▼

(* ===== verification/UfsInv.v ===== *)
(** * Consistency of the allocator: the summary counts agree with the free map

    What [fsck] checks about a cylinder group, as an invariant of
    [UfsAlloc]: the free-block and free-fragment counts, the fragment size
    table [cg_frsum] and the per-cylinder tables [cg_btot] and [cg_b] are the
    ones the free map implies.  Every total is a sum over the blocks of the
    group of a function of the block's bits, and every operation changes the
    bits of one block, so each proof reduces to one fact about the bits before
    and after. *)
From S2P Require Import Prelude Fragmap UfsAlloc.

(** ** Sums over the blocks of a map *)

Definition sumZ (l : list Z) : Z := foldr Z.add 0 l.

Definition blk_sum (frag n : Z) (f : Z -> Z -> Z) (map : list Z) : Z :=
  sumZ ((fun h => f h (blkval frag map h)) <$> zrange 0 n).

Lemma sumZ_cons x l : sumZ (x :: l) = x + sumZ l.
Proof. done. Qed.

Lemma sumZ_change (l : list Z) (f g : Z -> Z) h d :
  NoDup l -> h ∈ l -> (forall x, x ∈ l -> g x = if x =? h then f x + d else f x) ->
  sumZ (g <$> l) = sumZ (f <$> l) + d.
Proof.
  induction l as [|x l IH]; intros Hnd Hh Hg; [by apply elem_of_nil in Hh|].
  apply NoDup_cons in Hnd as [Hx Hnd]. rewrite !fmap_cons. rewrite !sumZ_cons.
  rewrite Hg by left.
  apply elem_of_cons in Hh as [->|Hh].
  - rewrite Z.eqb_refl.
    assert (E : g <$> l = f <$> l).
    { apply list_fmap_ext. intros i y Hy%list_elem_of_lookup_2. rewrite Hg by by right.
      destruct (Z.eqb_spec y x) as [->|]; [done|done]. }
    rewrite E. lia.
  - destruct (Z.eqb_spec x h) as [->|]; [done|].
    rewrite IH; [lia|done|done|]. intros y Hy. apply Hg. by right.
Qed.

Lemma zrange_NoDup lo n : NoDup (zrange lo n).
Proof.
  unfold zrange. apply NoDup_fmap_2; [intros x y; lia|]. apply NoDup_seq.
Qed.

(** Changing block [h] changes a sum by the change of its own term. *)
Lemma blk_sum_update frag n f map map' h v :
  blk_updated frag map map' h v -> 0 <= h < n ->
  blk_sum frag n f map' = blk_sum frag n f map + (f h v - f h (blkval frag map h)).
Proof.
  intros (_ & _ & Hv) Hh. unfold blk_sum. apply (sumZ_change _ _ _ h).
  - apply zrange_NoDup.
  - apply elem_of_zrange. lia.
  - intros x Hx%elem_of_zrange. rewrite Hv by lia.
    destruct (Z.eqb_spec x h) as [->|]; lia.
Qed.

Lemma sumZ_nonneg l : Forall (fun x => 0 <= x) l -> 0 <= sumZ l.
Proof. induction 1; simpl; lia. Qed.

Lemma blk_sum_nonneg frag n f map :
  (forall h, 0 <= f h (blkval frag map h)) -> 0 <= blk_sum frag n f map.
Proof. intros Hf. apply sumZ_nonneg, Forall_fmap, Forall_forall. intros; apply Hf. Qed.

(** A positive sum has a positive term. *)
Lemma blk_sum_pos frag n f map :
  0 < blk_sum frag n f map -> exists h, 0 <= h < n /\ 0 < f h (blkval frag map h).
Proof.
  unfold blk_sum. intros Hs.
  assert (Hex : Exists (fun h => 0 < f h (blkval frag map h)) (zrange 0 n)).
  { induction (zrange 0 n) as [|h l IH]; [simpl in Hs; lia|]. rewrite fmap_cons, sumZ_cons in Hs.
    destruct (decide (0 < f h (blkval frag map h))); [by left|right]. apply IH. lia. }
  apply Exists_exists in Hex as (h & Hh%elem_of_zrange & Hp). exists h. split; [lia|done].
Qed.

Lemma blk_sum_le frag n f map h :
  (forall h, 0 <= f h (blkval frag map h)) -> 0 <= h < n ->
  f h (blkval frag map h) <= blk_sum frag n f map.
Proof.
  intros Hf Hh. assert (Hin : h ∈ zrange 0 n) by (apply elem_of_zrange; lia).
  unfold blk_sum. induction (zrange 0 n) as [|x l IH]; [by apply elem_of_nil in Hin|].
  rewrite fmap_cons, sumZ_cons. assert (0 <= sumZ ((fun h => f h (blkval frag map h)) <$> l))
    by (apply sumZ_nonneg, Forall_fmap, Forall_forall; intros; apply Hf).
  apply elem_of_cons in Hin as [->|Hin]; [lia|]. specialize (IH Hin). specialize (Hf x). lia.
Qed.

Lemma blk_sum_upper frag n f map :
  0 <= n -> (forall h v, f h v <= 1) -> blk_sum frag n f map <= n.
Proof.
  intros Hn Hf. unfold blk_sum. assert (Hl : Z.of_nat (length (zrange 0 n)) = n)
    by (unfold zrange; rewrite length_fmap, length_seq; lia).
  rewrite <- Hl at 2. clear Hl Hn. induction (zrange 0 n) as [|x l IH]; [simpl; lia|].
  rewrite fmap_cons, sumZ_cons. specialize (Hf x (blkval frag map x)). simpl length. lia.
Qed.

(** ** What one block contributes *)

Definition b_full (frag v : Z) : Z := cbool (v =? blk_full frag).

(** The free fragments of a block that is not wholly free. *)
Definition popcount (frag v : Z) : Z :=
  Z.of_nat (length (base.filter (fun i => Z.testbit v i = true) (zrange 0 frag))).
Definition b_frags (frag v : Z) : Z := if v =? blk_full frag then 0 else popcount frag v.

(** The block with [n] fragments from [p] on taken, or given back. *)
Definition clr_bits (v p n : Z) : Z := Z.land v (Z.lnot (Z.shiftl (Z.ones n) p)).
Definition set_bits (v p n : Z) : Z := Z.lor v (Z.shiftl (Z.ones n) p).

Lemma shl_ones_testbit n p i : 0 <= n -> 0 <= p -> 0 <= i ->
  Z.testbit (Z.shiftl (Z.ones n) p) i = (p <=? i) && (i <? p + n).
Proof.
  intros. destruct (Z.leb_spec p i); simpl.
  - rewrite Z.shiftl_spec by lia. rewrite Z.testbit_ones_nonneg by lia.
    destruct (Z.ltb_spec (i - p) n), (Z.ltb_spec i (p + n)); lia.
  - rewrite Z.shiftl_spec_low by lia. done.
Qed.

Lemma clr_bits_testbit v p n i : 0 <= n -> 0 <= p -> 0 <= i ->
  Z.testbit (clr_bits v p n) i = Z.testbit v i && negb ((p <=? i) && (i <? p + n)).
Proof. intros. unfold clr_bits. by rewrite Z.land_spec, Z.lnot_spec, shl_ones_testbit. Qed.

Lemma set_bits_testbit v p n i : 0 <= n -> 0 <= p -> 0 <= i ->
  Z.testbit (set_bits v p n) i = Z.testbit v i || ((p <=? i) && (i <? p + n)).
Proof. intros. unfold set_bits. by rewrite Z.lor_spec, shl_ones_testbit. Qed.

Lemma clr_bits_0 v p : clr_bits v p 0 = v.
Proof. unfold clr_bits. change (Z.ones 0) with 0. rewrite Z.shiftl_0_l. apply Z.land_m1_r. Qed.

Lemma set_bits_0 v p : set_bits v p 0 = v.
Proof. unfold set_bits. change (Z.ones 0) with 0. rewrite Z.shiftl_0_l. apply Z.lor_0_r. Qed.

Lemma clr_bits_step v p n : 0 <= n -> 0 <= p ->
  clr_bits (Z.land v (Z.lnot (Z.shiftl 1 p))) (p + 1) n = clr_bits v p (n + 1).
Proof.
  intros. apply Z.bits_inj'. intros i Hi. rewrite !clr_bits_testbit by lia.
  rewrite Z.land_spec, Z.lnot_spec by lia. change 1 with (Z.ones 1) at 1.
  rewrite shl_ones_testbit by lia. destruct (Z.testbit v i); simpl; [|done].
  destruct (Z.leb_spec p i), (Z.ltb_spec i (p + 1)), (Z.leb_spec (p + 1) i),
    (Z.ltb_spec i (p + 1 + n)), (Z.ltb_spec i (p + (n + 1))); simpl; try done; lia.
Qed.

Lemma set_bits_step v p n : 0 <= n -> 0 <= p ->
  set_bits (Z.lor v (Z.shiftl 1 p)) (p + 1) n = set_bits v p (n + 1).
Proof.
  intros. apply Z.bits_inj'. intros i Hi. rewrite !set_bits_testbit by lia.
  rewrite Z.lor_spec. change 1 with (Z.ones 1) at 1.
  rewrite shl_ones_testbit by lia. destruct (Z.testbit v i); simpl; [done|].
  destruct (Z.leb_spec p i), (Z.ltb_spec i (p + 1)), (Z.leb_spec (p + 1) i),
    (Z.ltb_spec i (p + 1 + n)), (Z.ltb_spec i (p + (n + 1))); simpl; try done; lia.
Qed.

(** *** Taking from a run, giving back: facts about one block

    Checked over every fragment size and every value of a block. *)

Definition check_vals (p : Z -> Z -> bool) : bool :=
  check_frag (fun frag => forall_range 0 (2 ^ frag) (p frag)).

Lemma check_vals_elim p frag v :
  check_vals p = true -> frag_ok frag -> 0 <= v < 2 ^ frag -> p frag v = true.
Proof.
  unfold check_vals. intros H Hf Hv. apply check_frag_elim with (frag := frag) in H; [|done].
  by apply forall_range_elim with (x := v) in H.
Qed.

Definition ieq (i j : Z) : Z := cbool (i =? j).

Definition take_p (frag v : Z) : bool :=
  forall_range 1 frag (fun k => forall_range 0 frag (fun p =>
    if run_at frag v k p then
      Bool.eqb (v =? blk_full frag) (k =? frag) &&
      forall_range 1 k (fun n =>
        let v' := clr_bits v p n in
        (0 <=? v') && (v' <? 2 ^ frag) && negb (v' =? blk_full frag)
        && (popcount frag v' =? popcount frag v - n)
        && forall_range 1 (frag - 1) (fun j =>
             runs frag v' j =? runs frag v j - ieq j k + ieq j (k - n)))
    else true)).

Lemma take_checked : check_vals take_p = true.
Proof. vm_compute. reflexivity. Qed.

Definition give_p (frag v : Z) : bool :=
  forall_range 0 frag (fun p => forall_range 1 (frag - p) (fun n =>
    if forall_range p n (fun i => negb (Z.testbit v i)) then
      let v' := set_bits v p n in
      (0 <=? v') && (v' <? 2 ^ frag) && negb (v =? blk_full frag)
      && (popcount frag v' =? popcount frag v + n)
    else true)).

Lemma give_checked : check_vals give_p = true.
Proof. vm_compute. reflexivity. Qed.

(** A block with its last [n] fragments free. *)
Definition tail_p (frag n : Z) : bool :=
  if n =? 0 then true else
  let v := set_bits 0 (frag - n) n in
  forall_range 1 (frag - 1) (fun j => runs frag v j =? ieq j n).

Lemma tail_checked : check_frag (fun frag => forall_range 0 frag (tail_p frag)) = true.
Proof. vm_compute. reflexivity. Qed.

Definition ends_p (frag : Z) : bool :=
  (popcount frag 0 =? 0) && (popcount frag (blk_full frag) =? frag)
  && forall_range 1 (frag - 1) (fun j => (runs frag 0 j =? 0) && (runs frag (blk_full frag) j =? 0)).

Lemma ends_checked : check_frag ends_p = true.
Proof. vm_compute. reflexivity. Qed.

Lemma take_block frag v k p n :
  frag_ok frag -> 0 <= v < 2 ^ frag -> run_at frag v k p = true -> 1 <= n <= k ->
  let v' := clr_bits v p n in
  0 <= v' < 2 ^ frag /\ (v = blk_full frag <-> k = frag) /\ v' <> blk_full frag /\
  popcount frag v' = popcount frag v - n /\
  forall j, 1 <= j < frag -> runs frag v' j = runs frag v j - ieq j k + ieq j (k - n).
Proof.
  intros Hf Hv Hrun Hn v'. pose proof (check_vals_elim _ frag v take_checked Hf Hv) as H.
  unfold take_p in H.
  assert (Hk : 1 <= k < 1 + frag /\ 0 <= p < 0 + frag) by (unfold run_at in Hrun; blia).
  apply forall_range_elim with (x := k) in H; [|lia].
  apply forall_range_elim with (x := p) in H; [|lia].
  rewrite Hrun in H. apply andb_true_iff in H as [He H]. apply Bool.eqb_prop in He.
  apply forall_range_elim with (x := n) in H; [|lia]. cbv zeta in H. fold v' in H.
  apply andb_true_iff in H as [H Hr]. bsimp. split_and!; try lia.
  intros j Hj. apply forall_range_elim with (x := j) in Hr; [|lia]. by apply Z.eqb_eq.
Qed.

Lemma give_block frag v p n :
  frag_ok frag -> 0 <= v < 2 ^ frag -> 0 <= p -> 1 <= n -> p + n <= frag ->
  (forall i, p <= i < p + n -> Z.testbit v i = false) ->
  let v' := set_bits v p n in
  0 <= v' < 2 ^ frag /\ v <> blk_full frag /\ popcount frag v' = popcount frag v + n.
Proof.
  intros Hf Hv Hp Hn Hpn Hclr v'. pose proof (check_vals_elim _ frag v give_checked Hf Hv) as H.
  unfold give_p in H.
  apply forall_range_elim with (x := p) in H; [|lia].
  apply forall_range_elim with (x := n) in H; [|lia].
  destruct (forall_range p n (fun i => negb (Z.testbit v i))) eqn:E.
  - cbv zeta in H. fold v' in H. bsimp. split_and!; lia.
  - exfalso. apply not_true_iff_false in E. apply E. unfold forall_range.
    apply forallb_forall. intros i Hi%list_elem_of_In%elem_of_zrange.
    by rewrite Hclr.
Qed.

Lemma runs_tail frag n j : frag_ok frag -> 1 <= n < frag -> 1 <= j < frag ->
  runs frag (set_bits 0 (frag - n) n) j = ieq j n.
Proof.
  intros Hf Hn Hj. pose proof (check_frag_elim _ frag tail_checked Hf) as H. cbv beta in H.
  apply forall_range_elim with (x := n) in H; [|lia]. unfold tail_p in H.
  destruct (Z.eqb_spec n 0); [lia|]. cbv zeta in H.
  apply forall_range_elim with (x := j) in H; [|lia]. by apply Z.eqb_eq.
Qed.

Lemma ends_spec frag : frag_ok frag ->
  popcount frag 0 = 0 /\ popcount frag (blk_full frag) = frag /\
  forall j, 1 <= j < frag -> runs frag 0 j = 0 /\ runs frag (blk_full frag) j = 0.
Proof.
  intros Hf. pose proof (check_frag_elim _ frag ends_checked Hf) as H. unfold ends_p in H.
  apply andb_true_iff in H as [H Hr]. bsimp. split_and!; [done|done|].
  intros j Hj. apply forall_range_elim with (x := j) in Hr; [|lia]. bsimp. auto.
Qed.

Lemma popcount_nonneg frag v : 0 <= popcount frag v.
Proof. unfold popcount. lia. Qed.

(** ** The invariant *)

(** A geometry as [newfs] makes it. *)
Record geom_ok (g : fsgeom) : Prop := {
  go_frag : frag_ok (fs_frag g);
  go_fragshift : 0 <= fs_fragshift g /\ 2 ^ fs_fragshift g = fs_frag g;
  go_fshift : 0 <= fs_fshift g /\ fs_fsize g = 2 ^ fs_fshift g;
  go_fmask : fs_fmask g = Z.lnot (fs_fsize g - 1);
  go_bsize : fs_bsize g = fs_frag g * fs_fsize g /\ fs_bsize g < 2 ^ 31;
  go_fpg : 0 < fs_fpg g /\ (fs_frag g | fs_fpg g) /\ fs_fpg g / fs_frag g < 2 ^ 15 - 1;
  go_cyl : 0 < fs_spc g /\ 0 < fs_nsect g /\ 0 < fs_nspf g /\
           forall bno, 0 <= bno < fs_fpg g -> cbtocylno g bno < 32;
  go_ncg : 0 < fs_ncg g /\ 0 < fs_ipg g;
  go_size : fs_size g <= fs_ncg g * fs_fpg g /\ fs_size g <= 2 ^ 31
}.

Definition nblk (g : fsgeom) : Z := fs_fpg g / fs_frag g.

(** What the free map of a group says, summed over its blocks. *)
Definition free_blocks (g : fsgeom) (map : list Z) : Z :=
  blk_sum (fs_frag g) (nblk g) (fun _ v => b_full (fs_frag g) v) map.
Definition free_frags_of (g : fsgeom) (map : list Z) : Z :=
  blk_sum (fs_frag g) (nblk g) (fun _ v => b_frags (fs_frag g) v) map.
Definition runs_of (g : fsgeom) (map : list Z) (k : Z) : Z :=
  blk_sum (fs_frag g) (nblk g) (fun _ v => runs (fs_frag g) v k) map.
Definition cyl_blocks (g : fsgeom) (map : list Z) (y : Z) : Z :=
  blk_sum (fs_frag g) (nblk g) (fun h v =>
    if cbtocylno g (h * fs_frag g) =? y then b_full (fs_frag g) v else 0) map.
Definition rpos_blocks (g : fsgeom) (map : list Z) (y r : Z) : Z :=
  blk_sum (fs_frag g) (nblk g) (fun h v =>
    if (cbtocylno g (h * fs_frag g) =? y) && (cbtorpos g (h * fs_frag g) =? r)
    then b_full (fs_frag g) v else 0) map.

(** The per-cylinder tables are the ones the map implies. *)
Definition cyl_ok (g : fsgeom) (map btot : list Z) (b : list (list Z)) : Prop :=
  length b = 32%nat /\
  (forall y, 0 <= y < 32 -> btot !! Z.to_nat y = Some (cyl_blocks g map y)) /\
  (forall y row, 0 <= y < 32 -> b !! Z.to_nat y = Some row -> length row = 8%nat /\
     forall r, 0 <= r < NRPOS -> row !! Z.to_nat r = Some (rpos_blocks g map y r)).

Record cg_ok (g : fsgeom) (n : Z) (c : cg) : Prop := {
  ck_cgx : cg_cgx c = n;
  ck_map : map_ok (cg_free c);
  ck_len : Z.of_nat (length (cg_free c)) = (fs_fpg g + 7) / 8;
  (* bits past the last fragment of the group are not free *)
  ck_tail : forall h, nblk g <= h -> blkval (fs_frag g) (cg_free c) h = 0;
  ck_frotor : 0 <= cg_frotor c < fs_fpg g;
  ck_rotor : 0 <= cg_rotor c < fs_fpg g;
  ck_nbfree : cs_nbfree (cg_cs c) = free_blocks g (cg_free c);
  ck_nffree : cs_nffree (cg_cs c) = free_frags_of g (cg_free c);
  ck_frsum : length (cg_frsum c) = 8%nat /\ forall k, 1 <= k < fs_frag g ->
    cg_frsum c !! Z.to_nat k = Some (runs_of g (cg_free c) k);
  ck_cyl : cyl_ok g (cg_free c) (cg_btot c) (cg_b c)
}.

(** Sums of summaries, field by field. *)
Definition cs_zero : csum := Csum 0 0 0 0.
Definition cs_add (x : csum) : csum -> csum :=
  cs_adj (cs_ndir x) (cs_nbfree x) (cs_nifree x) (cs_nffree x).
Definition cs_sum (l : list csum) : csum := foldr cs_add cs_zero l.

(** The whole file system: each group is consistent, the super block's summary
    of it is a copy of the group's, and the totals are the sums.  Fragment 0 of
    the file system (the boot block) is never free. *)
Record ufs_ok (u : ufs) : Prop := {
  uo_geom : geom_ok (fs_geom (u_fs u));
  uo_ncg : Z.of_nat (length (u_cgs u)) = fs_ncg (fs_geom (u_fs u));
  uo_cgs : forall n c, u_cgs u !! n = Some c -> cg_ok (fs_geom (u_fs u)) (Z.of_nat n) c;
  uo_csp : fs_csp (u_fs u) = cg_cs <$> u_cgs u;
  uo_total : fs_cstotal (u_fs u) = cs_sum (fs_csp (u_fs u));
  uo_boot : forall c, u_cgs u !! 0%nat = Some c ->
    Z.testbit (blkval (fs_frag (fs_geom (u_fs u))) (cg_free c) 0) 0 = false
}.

▲

_Task details_. Search the data above for the string "Hrun" and report each line that holds it.

_Output for this exercise_.
  intros Hf Hv Hrun Hn v'. pose proof (check_vals_elim _ frag v take_checked Hf Hv) as H.
  assert (Hk : 1 <= k < 1 + frag /\ 0 <= p < 0 + frag) by (unfold run_at in Hrun; blia).
  rewrite Hrun in H. apply andb_true_iff in H as [He H]. apply Bool.eqb_prop in He.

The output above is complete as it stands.